Count all lines holding "Require" in the data below and say the number, nothing more.

RECORDS SHOWN
------------------------------------------------------------
(* ===== verification/Mmr.v ===== *)
(** The Merkle Mountain Range of sealed conversations
    (packages/directory/src/mmr.ts).

    The hash is a parameter [H] (hex SHA-256 of a string).  Log lines are not
    modelled; everything the functions return is.  JavaScript's 32-bit
    operators are kept ([js_and1], [js_sar1], [js_shl1]). *)
From S2P Require Import Prelude.
From stdpp Require Import pretty.

Module Mmr.

(** * Data *)

Record MmrLeaf : Type := mkLeaf {
  leaf_index : Z;
  mmr_position : Z;
  leaf_hash : string;
  seal_merkle_root : string;
  recorded_at : string;
  session_id : option string;
  checkpoint_id : option string;
}.

Record MmrNode : Type := mkNode {
  node_position : Z;
  node_hash : string;
  node_height : Z;
}.

Record MmrPeak : Type := mkPeak {
  position : Z;
  hash : string;
  height : Z;
}.

Record AppendLeafResult : Type := mkAppend {
  newLeaf : MmrLeaf;
  newNodes : list MmrNode;
  newPeaks : list MmrPeak;
}.

Record ConversationInclusionProof : Type := mkProof {
  p_leaf_index : Z;
  p_leaf_hash : string;
  p_recorded_at : string;
  sibling_hashes : list string;
  is_right_sibling : list bool;
  peak_index : Z;
  peaks : list string;
  p_checkpoint_id : string;
}.

Inductive ProofResult : Type :=
| PROOF_NOT_YET_AVAILABLE
| Proof_of (p : ConversationInclusionProof).

Section WithHash.
Variable H : string → string.

(** * Hashes and positions *)

Definition leaf_preimage (leafIndex : Z) (sealMerkleRoot recordedAt : string) : string :=
  pretty leafIndex +:+ (":" +:+ (sealMerkleRoot +:+ (":" +:+ recordedAt))).

Definition computeLeafHash (leafIndex : Z) (sealMerkleRoot recordedAt : string) : string :=
  H (leaf_preimage leafIndex sealMerkleRoot recordedAt).

Definition computeNodeHash (leftHash rightHash : string) : string := H (leftHash +:+ rightHash).

(** [while (n > 0) { popcount += n & 1; n >>= 1 }]; [None] is out of fuel. *)
Fixpoint popcount_loop (fuel : nat) (n popcount : Z) : option Z :=
  match fuel with
  | O => None
  | S fuel =>
      if (0 <? n)%Z then popcount_loop fuel (js_sar1 n) (popcount + js_and1 n)%Z
      else Some popcount
  end.

Definition popcount_fuel : nat := 33.

Definition computeMmrPosition (leafIndex : Z) : Z :=
  (2 * leafIndex - default 0 (popcount_loop popcount_fuel leafIndex 0))%Z.

(** * Append *)

(** The merge loop, on the peaks from right to left: [rightPeak] is the
    rightmost peak, [left_rev] the others, nearest first. *)
Fixpoint merge_peaks (rightPeak : MmrPeak) (left_rev : list MmrPeak)
    : list MmrPeak * list MmrNode :=
  match left_rev with
  | [] => ([rightPeak], [])
  | leftPeak :: rest =>
      if (height leftPeak =? height rightPeak)%Z then
        let parentPosition := (position rightPeak + 1)%Z in
        let parentHash := computeNodeHash (hash leftPeak) (hash rightPeak) in
        let parentHeight := (height leftPeak + 1)%Z in
        let '(ps, ns) := merge_peaks (mkPeak parentPosition parentHash parentHeight) rest in
        (ps, mkNode parentPosition parentHash parentHeight :: ns)
      else (rightPeak :: left_rev, [])
  end.

Definition appendLeafToMmr (leafIndex : Z) (sealMerkleRoot recordedAt : string)
    (currentPeaks : list MmrPeak) : AppendLeafResult :=
  let leafHash := computeLeafHash leafIndex sealMerkleRoot recordedAt in
  let leafPosition := computeMmrPosition leafIndex in
  let leaf := mkLeaf leafIndex leafPosition leafHash sealMerkleRoot recordedAt None None in
  let '(ps, ns) := merge_peaks (mkPeak leafPosition leafHash 0) (rev currentPeaks) in
  mkAppend leaf ns (rev ps).

(** * Inclusion proofs *)

Definition nodeByPosition (leaves : list MmrLeaf) (nodes : list MmrNode) : gmap Z string :=
  let m := foldl (λ m l, <[mmr_position l := leaf_hash l]> m) ∅ leaves in
  foldl (λ m n, <[node_position n := node_hash n]> m) m nodes.

Definition reachableFromPeak (fromPos peakPos peakHeight : Z) (m : gmap Z string) : bool :=
  let totalNodes := (js_shl1 (peakHeight + 1) - 1)%Z in
  let leftmostPos := (peakPos - totalNodes + 1)%Z in
  (leftmostPos <=? fromPos)%Z && (fromPos <=? peakPos)%Z && bool_decide (is_Some (m !! fromPos)).

(** The index of the first peak that covers the position. *)
Fixpoint find_peak (pi : Z) (fromPos : Z) (ps : list MmrPeak) (m : gmap Z string)
    : option (Z * MmrPeak) :=
  match ps with
  | [] => None
  | peak :: rest =>
      if reachableFromPeak fromPos (position peak) (height peak) m then Some (pi, peak)
      else find_peak (pi + 1) fromPos rest m
  end.

Definition isRightChildLeaf (pos : Z) (leaves : list MmrLeaf) : bool :=
  if (pos =? 0)%Z then false
  else bool_decide (is_Some (List.find (λ l, mmr_position l =? pos - 1)%Z leaves)).

Definition isRightChildNode (pos height : Z) (m : gmap Z string) (subtreeNodeCount : Z) : bool :=
  if (height <=? 0)%Z then false
  else bool_decide (is_Some (m !! (pos - subtreeNodeCount)%Z)).

(** A hash that is present and not the empty string. *)
Definition present (o : option string) : option string :=
  match o with Some EmptyString => None | _ => o end.

(** The variables of the climbing loop. *)
Record walk_state : Type := mkWalk {
  currentPos : Z;
  currentHeight : Z;
  siblingHashes : list string;
  isRightSibling : list bool;
}.

(** One turn of the loop; [None] is the early return without a proof. *)
Definition walk_step (leaves : list MmrLeaf) (m : gmap Z string) (w : walk_state)
    : option walk_state :=
  let pos := currentPos w in
  let subtreeNodeCount := (js_shl1 (currentHeight w + 1) - 1)%Z in
  let isRightChild :=
    if (currentHeight w =? 0)%Z then isRightChildLeaf pos leaves
    else isRightChildNode pos (currentHeight w) m subtreeNodeCount in
  if isRightChild then
    h ← present (m !! (pos - subtreeNodeCount)%Z);
    Some (mkWalk (pos + 1) (currentHeight w + 1)
            (siblingHashes w ++ [h]) (isRightSibling w ++ [true]))
  else
    h ← present (m !! (pos + subtreeNodeCount)%Z);
    Some (mkWalk (pos + subtreeNodeCount + 1) (currentHeight w + 1)
            (siblingHashes w ++ [h]) (isRightSibling w ++ [false])).

(** [while (currentPos !== peak.position)]: the outer [None] is out of fuel,
    the inner one the early return. *)
Fixpoint walk_loop (fuel : nat) (leaves : list MmrLeaf) (m : gmap Z string)
    (peakPos : Z) (w : walk_state) : option (option walk_state) :=
  if (currentPos w =? peakPos)%Z then Some (Some w)
  else match fuel with
  | O => None
  | S fuel =>
      match walk_step leaves m w with
      | None => Some None
      | Some w' => walk_loop fuel leaves m peakPos w'
      end
  end.

Definition walk_fuel : nat := 31.

(** [None] is out of fuel. *)
Definition computeInclusionProof (leafIndex : Z) (leaves : list MmrLeaf) (nodes : list MmrNode)
    (ps : list MmrPeak) (committedCheckpointPeakHash : option string) : option ProofResult :=
  match committedCheckpointPeakHash with
  | None => Some PROOF_NOT_YET_AVAILABLE
  | Some _ =>
  match List.find (λ l, leaf_index l =? leafIndex)%Z leaves with
  | None => Some PROOF_NOT_YET_AVAILABLE
  | Some leaf =>
  let m := nodeByPosition leaves nodes in
  match find_peak 0 (mmr_position leaf) ps m with
  | None => Some PROOF_NOT_YET_AVAILABLE
  | Some (pi, peak) =>
  match walk_loop walk_fuel leaves m (position peak) (mkWalk (mmr_position leaf) 0 [] []) with
  | None => None
  | Some None => Some PROOF_NOT_YET_AVAILABLE
  | Some (Some w) =>
  match present (checkpoint_id leaf) with
  | None => Some PROOF_NOT_YET_AVAILABLE
  | Some cid =>
      Some (Proof_of (mkProof leafIndex (leaf_hash leaf) (recorded_at leaf)
        (siblingHashes w) (isRightSibling w) pi (map hash ps) cid))
  end end end end end.

(** * Verification *)

Fixpoint walkToSubtreeRoot (siblings : list string) (isRight : list bool) (current : string)
    : option string :=
  match siblings with
  | [] => Some current
  | sibling :: ss =>
      match isRight with
      | [] => None
      | r :: rs =>
          walkToSubtreeRoot ss rs
            (if r then computeNodeHash sibling current else computeNodeHash current sibling)
      end
  end.

Definition zero_hash : string := sjoin (replicate 64 "0").

Definition bagPeakHashes (peakHashes : list string) : string :=
  match peakHashes with
  | [] => zero_hash
  | [h] => h
  | _ => H (sjoin peakHashes)
  end.

Definition verifyInclusionProof (proof : ConversationInclusionProof)
    (sealMerkleRoot checkpointPeakHash : string) : bool :=
  if negb (bool_decide (computeLeafHash (p_leaf_index proof) sealMerkleRoot (p_recorded_at proof)
                        = p_leaf_hash proof)) then false
  else match walkToSubtreeRoot (sibling_hashes proof) (is_right_sibling proof) (p_leaf_hash proof) with
  | None => false
  | Some subtreeRoot =>
      if bool_decide (peaks proof = []) then false
      else if ((peak_index proof <? 0) || (Z.of_nat (length (peaks proof)) <=? peak_index proof))%Z
      then false
      else if negb (bool_decide (peaks proof !! Z.to_nat (peak_index proof) = Some subtreeRoot))
      then false
      else bool_decide (bagPeakHashes (peaks proof) = checkpointPeakHash)
  end.

End WithHash.
End Mmr.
------------------------------------------------------------
TASK ANSWER
2